Come tutti sanno la legge sulle unioni civili è stata approvata in via definitiva l’11 maggio del 2016 in mezzo a mille polemiche e preceduta da ben due Family day, il primo con adesione vaticana, il secondo senza. Si minacciò anche qui il referendum abrogativo ed è bene ricordare che i vari promotori (Roccella in primis, poi Giovanardi & company) dopo aver dato vita al comitato ed aver depositato il quesito in Cassazione non riuscirono a raccogliere nemmeno una firma, primo caso la mondo di un referendum perso senza nemmeno la sua celebrazione. Oggi le coppie unite civilmente sono decine di migliaia e nemmeno la campagna del caporale leghista, a suo tempo, riuscì a fermarle nei comuni.
Le relazioni familiari sono quindi molto cambiate da 50 anni a oggi. Ormai la famiglia tradizionale rappresenta meno del 40% dei nuclei familiari. Le relazioni tra le persone sono caratterizzate da un andirivieni vorticoso legato alla precarietà dell’economia e del lavoro e dall’idea che esitono molte forme familiari diverse da quella tradizionalmente intesa. La vecchia struttura del destino personale scritto una volta per tutte e fatto di nascita, crescita, fidanzamento, matrimonio, riproduzione e fine vita non è più condiviso nei fatti da milioni di persone, che intendono costruire le proprie relazioni in un ambito di libertà e pluralità di istituti giuridici conseguenti.
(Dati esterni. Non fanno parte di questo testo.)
Lemma blocks_inside sps y m ret bs : forall l,
  inside_period y m l -> inside_period y m (fst (process_blocks sps l bs y m ret)).
Proof.
  induction bs as [|[k rs] bs IH]; intros l H; [exact H|].
  cbn [process_blocks]. destruct rs as [|r rs]; [now apply IH|].
  destruct (processRowsForSalesperson sps l (r :: rs) k y m (of_Z 1) ret) as [l'|] eqn:R;
    [|exact H].
  apply IH. unfold processRowsForSalesperson in R.
  destruct (findSalesperson _ _); [|now injection R as <-].
  destruct (reconcile _ _ _). now apply (upsert_inside _ _ _ _ _ _ _ H R).
Qed.



Lemma deleteMany_app_inside pre l y m :
  outside_period y m pre -> inside_period y m l -> deleteMany (pre ++ l) y m = pre.
Proof.
  intros H1 H2. unfold deleteMany. rewrite List.filter_app.
  assert (E1 : List.filter (fun d => negb (matches_period y m d)) pre = pre).
  { clear H2. induction pre as [|x pre IH]; simpl; [reflexivity|].
    rewrite (H1 x (or_introl eq_refl)). simpl. f_equal. apply IH.
    intros d Hd. apply H1. now right. }
  assert (E2 : List.filter (fun d => negb (matches_period y m d)) l = []).
  { clear H1. induction l as [|x l IH]; simpl; [reflexivity|].
    rewrite (H2 x (or_introl eq_refl)). simpl. apply IH.
    intros d Hd. apply H2. now right. }
  now rewrite E1, E2, app_nil_r.
Qed.

Lemma deleteMany_idem db y m : deleteMany (deleteMany db y m) y m = deleteMany db y m.
Proof.
  rewrite <- (app_nil_r (deleteMany db y m)) at 1.
  apply deleteMany_app_inside; [apply deleteMany_outside | intros d []].
Qed.



(** X4: sending the same request a second time changes nothing: the
    answer and the stored records are those of the first time, whatever
    the request and whether it is accepted, refused or fails. *)
Theorem upload_twice_is_upload_once (message : string) (sps : salespersons)
    (db : achievements) (req : upload_request) :
  upload_sales message sps (snd (upload_sales message sps db req)) req
  = upload_sales message sps db req.
Proof.
  unfold upload_sales.
  destruct (negb (truthy (body_year req)) || negb (truthy (body_month req)));
    [reflexivity|].
  set (y := ToNumber (body_year req)). set (m := ToNumber (body_month req)).
  destruct (negb (is_number y) || negb (is_number m)); [reflexivity|].
  destruct (salesUploaded req) as [sales|] eqn:S.
  - fold (returns_of req).
    rewrite (processExcelFileMulti_outside sps (deleteMany db y m))
      by apply deleteMany_outside.
    assert (D : deleteMany
                  (deleteMany db y m
                   ++ fst (processExcelFileMulti sps [] sales y m (returns_of req))) y m
                = deleteMany db y m).
    { apply deleteMany_app_inside; [apply deleteMany_outside|].
      unfold processExcelFileMulti. apply blocks_inside. intros d []. }
    destruct (snd (processExcelFileMulti sps [] sales y m (returns_of req))) eqn:C;
      cbn [snd]; rewrite D;
      rewrite (processExcelFileMulti_outside sps (deleteMany db y m))
        by apply deleteMany_outside;
      now rewrite C.
  - cbn [snd]. now rewrite deleteMany_idem.
Qed.

(** ** The keys of the achievements *)

Lemma strict_eq_sym x y : strict_eq x y = strict_eq y x.
Proof.
  unfold strict_eq, SFeqb.
  destruct x as [sx|sx| |sx mx ex], y as [sy|sy| |sy my ey]; simpl; try reflexivity;
    try (destruct sx; reflexivity); try (destruct sy; reflexivity);
    try (destruct sx, sy; reflexivity).
  change (Pos.compare_cont Eq mx my) with (mx ?= my)%positive.
  change (Pos.compare_cont Eq my mx) with (my ?= mx)%positive.
  rewrite (Z.compare_antisym ex ey), (Pos.compare_antisym mx my).
  destruct sx, sy; try reflexivity;
    destruct (ex ?= ey)%Z; simpl; try reflexivity;
    destruct (mx ?= my)%positive; reflexivity.
Qed.

Lemma same_key_created id y m a b d :
  same_key d (MonthlyAchievement.mk id y m a b (add a b)) = matches_key id y m d.
Proof.
  unfold same_key, matches_key. simpl.
  rewrite (N.eqb_sym id), (strict_eq_sym y), (strict_eq_sym m). reflexivity.
Qed.

Lemma keys_unique_snoc db x :
  keys_unique (db ++ [x])
  = keys_unique db && List.forallb (fun a => negb (same_key a x)) db.
Proof.
  induction db as [|a db IH]; simpl; [reflexivity|].
  rewrite List.forallb_app, IH. simpl.
  destruct (List.forallb (fun b => negb (same_key a b)) db),
           (negb (same_key a x)), (keys_unique db); simpl; try reflexivity;
    now rewrite ?andb_false_r.
Qed.

Section SameKey.
Variables (p : MonthlyAchievement.t -> bool) (f : MonthlyAchievement.t -> MonthlyAchievement.t).
Hypothesis key_left : forall x b, same_key (f x) b = same_key x b.
Hypothesis key_right : forall a x, same_key a (f x) = same_key a x.

Lemma forallb_save_first a l :
  List.forallb (fun b => negb (same_key a b)) (save_first p f l)
  = List.forallb (fun b => negb (same_key a b)) l.
Proof.
  induction l as [|x l IH]; simpl; [reflexivity|].
  destruct (p x); simpl; [now rewrite key_right | now rewrite IH].
Qed.

Lemma keys_unique_save_first l : keys_unique (save_first p f l) = keys_unique l.
Proof.
  induction l as [|x l IH]; simpl; [reflexivity|].
  destruct (p x); simpl.
  - f_equal. clear IH. induction l as [|b l IH]; simpl; [reflexivity|].
    now rewrite key_left, IH.
  - now rewrite forallb_save_first, IH.
Qed.
End SameKey.

(** X5: [upsertAchievement] never gives a key a second record: a
    collection in which no two records share salesperson, year and month
    is still one after the call, whether the call returns or throws. *)
Theorem upsertAchievement_keeps_keys_unique (db : achievements) (id : N)
    (y m dOwn dOther : number) :
  keys_unique db = true ->
  keys_unique (after db (upsertAchievement db id y m dOwn dOther)) = true.
Proof.
  intros U. unfold upsertAchievement.
  destruct (negb (is_number y) || negb (is_number m)); [exact U|].
  destruct (findAchievement db id y m) eqn:F.
  - destruct (validates_achievement _); [|exact U]. cbn [after].
    rewrite keys_unique_save_first; [exact U | reflexivity | reflexivity].
  - destruct (validates_achievement _); [|exact U]. cbn [after].
    rewrite keys_unique_snoc, U. simpl.
    apply List.forallb_forall. intros d Hd.
    rewrite same_key_created.
    unfold findAchievement in F.
    now rewrite (List.find_none _ _ F d Hd).
Qed.

(** The theorem for a merge into the January record of the sample. *)
Lemma upsertAchievement_keeps_keys_unique_witness :
  keys_unique
    (after stored_2025
       (upsertAchievement stored_2025 7 y2025 january (of_Z 10) (of_Z 20))) = true.
Proof.
  apply (upsertAchievement_keeps_keys_unique stored_2025 7 y2025 january (of_Z 10) (of_Z 20)).
  reflexivity.
Defined.

Lemma filter_save_first {A} (p q : A -> bool) f l :
  (forall x, p x = true -> q x = false /\ q (f x) = false) ->
  List.filter q (save_first p f l) = List.filter q l.
Proof.
  intros H. induction l as [|x l IH]; simpl; [reflexivity|].
  destruct (p x) eqn:E; simpl.
  - destruct (H x E) as [-> ->]. reflexivity.
  - now rewrite IH.
Qed.

(** X6: [upsertAchievement] leaves the records of every other key as they
    were, in their order, whether the call returns or throws. *)
Theorem upsertAchievement_leaves_other_keys (db : achievements) (id : N)
    (y m dOwn dOther : number) :
  List.filter (fun d => negb (matches_key id y m d))
    (after db (upsertAchievement db id y m dOwn dOther))
  = List.filter (fun d => negb (matches_key id y m d)) db.
Proof.
  unfold upsertAchievement.
  destruct (negb (is_number y) || negb (is_number m)) eqn:N; [reflexivity|].
  apply orb_false_iff in N. destruct N as [Hy Hm].
  apply negb_false_iff in Hy, Hm. unfold is_number in Hy, Hm.
  apply negb_true_iff in Hy, Hm.
  destruct (findAchievement db id y m).
  - destruct (validates_achievement _); [|reflexivity]. cbn [after].
    apply filter_save_first. intros x Hx. split.
    + now rewrite Hx.
    + unfold matches_key in *. simpl. now rewrite Hx.
  - destruct (validates_achievement _); [|reflexivity]. cbn [after].
    rewrite List.filter_app. simpl.
    pose proof (matches_created id y m dOwn dOther Hy Hm) as K. unfold created in K.
    rewrite K. simpl. apply app_nil_r.
Qed.

(** ** What the totals depend on *)

(** X7: the amounts held at the level of the invoice (invoice value,
    credit card charges, the two round-offs and the cash discount) have no
    effect on the totals: replacing them by any others in every invoice
    yields the same [totalOwn] and [totalOther]. *)
Theorem invoice_amounts_do_not_count (returnInvoiceSet : gset string)
    (ob : option string) (amounts : Invoice.t -> number * number * number * number * number)
    (invoices : invoice_map) :
  reconcile returnInvoiceSet ob
    (List.map (fun e : string * Invoice.t =>
                 let '(v, c, n, p, d) := amounts (snd e) in
                 (fst e, with_amounts (snd e) v c n p d)) invoices)
  = reconcile returnInvoiceSet ob invoices.
Proof.
  unfold reconcile. generalize (pos_zero, pos_zero).
  induction invoices as [|[k inv] invoices IH]; intros totals; simpl; [reflexivity|].
  destruct (amounts inv) as [[[[v c] n] p] d]. simpl.
  rewrite IH. f_equal.
Qed.

(** X8: a block whose salesperson is in the directory leaves, whenever
    the call returns, a record for that salesperson and the period,
    whatever its rows, and the three totals of that record are numbers;
    the call throws exactly when the year or the month is [NaN], or one of
    the three totals it would store is [NaN]. *)
Theorem known_salesperson_gets_record (sps : salespersons) (db : achievements)
    (rows : list row) (salespersonName : string) (year month factor : number)
    (returnInvoiceSet : gset string) (sp : Salesperson.t) :
  findSalesperson sps (toUpperCase (trim salespersonName)) = Some sp ->
  (forall db',
     processRowsForSalesperson sps db rows salespersonName year month factor
       returnInvoiceSet = Some db' ->
     exists r,
       findAchievement db' (Salesperson._id sp) year month = Some r /\
       validates_achievement r = true) /\
  (processRowsForSalesperson sps db rows salespersonName year month factor
     returnInvoiceSet = None <->
   isNaN year = true \/ isNaN month = true \/
   let totals := reconcile returnInvoiceSet (ownBrand sp) (aggregate rows) in
   validates_achievement
     match findAchievement db (Salesperson._id sp) year month with
     | Some existing => merged existing (mul factor (fst totals)) (mul factor (snd totals))
     | None =>
         created (Salesperson._id sp) year month
           (mul factor (fst totals)) (mul factor (snd totals))
     end = false).
Proof.
  intros F. unfold processRowsForSalesperson. rewrite F.
  destruct (reconcile _ _ _) as [o t]. cbn [fst snd].
  set (id := Salesperson._id sp). set (a := mul factor o). set (b := mul factor t).
  destruct (isNaN year) eqn:Ny.
  { rewrite upsert_nan by auto. split; [discriminate | split; auto]. }
  destruct (isNaN month) eqn:Nm.
  { rewrite upsert_nan by auto. split; [discriminate | split; auto]. }
  destruct (findAchievement db id year month) as [r|] eqn:E.
  - rewrite (upsert_existing_eq _ _ _ _ a b _ E).
    destruct (validates_achievement (merged r a b)) eqn:V; split.
    + intros db' [= <-]. exists (merged r a b). split; [|exact V].
      apply (upsert_existing db id year month a b r); [exact E|].
      rewrite (upsert_existing_eq _ _ _ _ a b _ E). now rewrite V.
    + split; [discriminate | intros [K|[K|K]]; discriminate].
    + discriminate.
    + split; auto.
  - rewrite (upsert_fresh_eq _ _ _ _ a b E Ny Nm).
    destruct (validates_achievement (created id year month a b)) eqn:V; split.
    + intros db' [= <-]. exists (created id year month a b). split; [|exact V].
      apply (upsert_fresh_found db id year month a b); [exact Ny | exact Nm | exact E |].
      rewrite (upsert_fresh_eq _ _ _ _ a b E Ny Nm). now rewrite V.
    + split; [discriminate | intros [K|[K|K]]; discriminate].
    + discriminate.
    + split; auto.
Qed.

(** The theorem for the block of RAVI. *)
Lemma known_salesperson_gets_record_witness :
  exists db' r,
    processRowsForSalesperson [sp_videum] stored_2025 [row_inv1; row_blank] " ravi "
      y2025 january (of_Z 1) ∅ = Some db' /\
    findAchievement db' 2 y2025 january = Some r /\
    validates_achievement r = true.
Proof.
  destruct (processRowsForSalesperson [sp_videum] stored_2025 [row_inv1; row_blank]
              " ravi " y2025 january (of_Z 1) ∅) as [db'|] eqn:E;
    [|vm_compute in E; discriminate E].
  destruct (proj1 (known_salesperson_gets_record [sp_videum] stored_2025
                     [row_inv1; row_blank] " ravi " y2025 january (of_Z 1) ∅
                     sp_videum eq_refl) db' E) as [r H].
  exists db', r. split; [reflexivity | exact H].
Defined.
(** * BTMF: Bayesian Temporal Matrix Factorization (experiments/Imputation-BTMF.ipynb)

    A shallow embedding of the notebook's Python/NumPy code.

    - Arrays are NumPy [ndarray]s: a shape and the elements in C (row-major)
      order.  Every array operation is written through multi-indices
      ([get], [tabulate]) and fails ([None]) where NumPy raises.
    - Floating-point numbers are an interface ([Float]): the model assumes
      no arithmetic law about them.
    - Calls into numpy.linalg, numpy.random and scipy.stats are recorded in
      a log and answered by an environment; arrays that the code mutates in
      place live in a heap of references. *)

From Stdlib Require Import ZArith QArith_base Lia.
From stdpp Require Import base option numbers list.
La tragedia del Covid, dove l’85% delle infezioni avviene in ambito familiare, impone un’ulteriore discussione sulla necessità di una rivoluzione sociale e urbanistica volta a disegnare un nuovo diritto di famiglia (la legge per allora innovativa è del 1975) unitamente a una rivoluzione urbana che superi le artificiose separazioni della vita per età e per destino, costruendo luoghi più comunitari e meno solitari, dove amicizia, amore e solidarietà siano il tratto distintivo del nuovo assetto sociale.